I could hear him swallow, and it was a gulp big enough to suck up Jonah. “Melvin’s there investigating a murder?”
“Eureka! Say, how did you get my private number anyway?”
“It’s written on the wall of the men’s room at church.”
“Remind me to kill Susannah. Oops, sorry, Reverend.”
“No harm really meant, I’m sure. Uh—about what I said before, it was said in confidence, you know.”

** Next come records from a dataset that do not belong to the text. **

Lemma same_masses_chain_remove_token (h : Token.heap) (c : TokenChain.t) (t : tok) :
  same_masses h (TokenChain.remove_token h c t).1.
Proof.
  unfold TokenChain.remove_token.
  destruct (list_mem t (TokenChain.tokens c)); simpl; [|apply same_masses_refl].
  eapply same_masses_trans; [|apply same_masses_upd; reflexivity].
  assert (same_masses h
            match Token.prev_token (Token.get h t) with
            | Some p => Token.break_bond h p
            | None => h
            end) as S1.
  { destruct (Token.prev_token (Token.get h t));
      [apply same_masses_break_bond|apply same_masses_refl]. }
  revert S1. generalize (match Token.prev_token (Token.get h t) with
                         | Some p => Token.break_bond h p
                         | None => h
                         end).
  intros h1 S1. destruct (Token.next_token (Token.get h1 t)); [|exact S1].
  eapply same_masses_trans; [exact S1|apply same_masses_upd; reflexivity].
Qed.

Lemma same_masses_distribute_energy (h : Token.heap) (c : TokenChain.t) (e : Z) :
  same_masses h (_distribute_energy h c e).
Proof.
  unfold _distribute_energy.
  generalize (take (Z.to_nat e)
                (sorted_by (fun r => Token.energy (Token.get h r)) (TokenChain.tokens c))).
  intros l. revert h. induction l as [|a l IH]; intros h; cbn [foldl];
    [apply same_masses_refl|].
  eapply same_masses_trans; [|apply IH]. apply same_masses_upd. reflexivity.
Qed.
(** * Meeting transcription endpoint: a shallow embedding of the handler

    The repository holds two copies of one serverless function,
    [src/api/transcribe.js] and a second copy kept as [src/unnamed/part_000].
    Both are embedded here: the JavaScript values the handler touches, the
    operators it applies to them, the three network collaborators as oracles
    of a [World], and the handler itself as a program in a small
    state-and-exception monad whose state is the list of network calls made
    so far. *)

From Stdlib Require Import String Ascii List Bool Arith.
From Stdlib.Strings Require Import Byte.
From Stdlib Require Import DecimalString.
Import ListNotations.
Open Scope string_scope.
Set Warnings "-register-all".

(** ** Strings

    A JavaScript string is taken as a sequence of 8-bit characters (the
    UTF-8 bytes of the text); every pattern the handler searches for is
    plain ASCII. *)

Definition dq : string := String "034"%char EmptyString.
Definition nl : string := String "010"%char EmptyString.
Definition quoted (s : string) : string := dq ++ s ++ dq.

(** [s.includes(pat)] *)
Fixpoint includes (s pat : string) : bool :=
  prefix pat s
  || match s with
     | EmptyString => false
     | String _ rest => includes rest pat
     end.

Definition lower_char (c : ascii) : ascii :=
  let n := nat_of_ascii c in
  if ((65 <=? n) && (n <=? 90))%nat then ascii_of_nat (n + 32) else c.

(** [s.toLowerCase()].  Characters outside ASCII are left as they are: no
    such character lower-cases to a letter of the patterns searched for. *)
Fixpoint toLowerCase (s : string) : string :=
  match s with
  | EmptyString => EmptyString
  | String c rest => String (lower_char c) (toLowerCase rest)
  end.

(** Decimal rendering of a non-negative integer, as a template literal
    prints an integer-valued number. *)
Definition decimal (n : nat) : string := NilZero.string_of_uint (Nat.to_uint n).

(** ** Numbers

    JavaScript numbers are IEEE doubles.  The handler never computes with
    them: it tests them for truthiness, compares a [length] with [0], prints
    them and passes them through.  The type is kept abstract behind these
    operations. *)

Class Numbers : Type := {
  Number : Type;
  Number_of_nat : nat -> Number;
  (** [+0], [-0] and [NaN] *)
  Number_is_falsy : Number -> bool;
  (** [x > 0] *)
  Number_gt_zero : Number -> bool;
  Number_toString : Number -> string;
  (** [Number(s)] on a string *)
  String_toNumber : string -> Number;
  Number_gt_zero_of_nat : forall n, Number_gt_zero (Number_of_nat n) = (0 <? n)%nat
}.

Section Embedding.
Context {num : Numbers}.

(** ** Values

    The values that reach the handler are JSON data (request body, service
    responses, [JSON.parse] results) and [undefined].  Objects are own-key
    association lists; no value is callable. *)

Inductive JsValue : Type :=
| JsUndefined
| JsNull
| JsBool (b : bool)
| JsNumber (x : Number)
| JsString (s : string)
| JsArray (elements : list JsValue)
| JsObject (properties : list (string * JsValue)).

“I can only hope you were talking about that razor-tongued wife of yours.”
“Why, yes, of course! And speaking of whom, that is why I called.”
“I know, I know, I’ve been booted out from teaching my Sunday school class.”
“Actually, you haven’t. That’s why I’m calling.”
“Come again?”
“Lodema told me about her visit yesterday. She had no right to say what she did.”
“You can say that again.”
“It’s not within her power to drop you from our Sunday school teacher roster. Would you like me to have her apologize?”
It was time for me to schedule a hearing test with a specialist over in Bedford. “I thought I heard you offer”—I chuckled pleasantly—“to make your wife apologize to me.”
“That’s exactly what I said. She’s out right now, but as soon as she comes back, I’ll have her give you a call. Better yet, I’ll make her come over in person. Would you like me to be along?”
“That won’t be necessary,” I said graciously. “Since she insulted me one on one, that’s how she should apologize.”
“Consider it done. Magdalena—this is rather awkward for me, but you do still plan to remain an active member of Beechy Grove Mennonite Church, don’t you?”
“Why, yes, my beef has to do with your acid-mouthed spouse, not with God.”
“So, you’ll continue on as usual?”
“I only missed that one Sunday!”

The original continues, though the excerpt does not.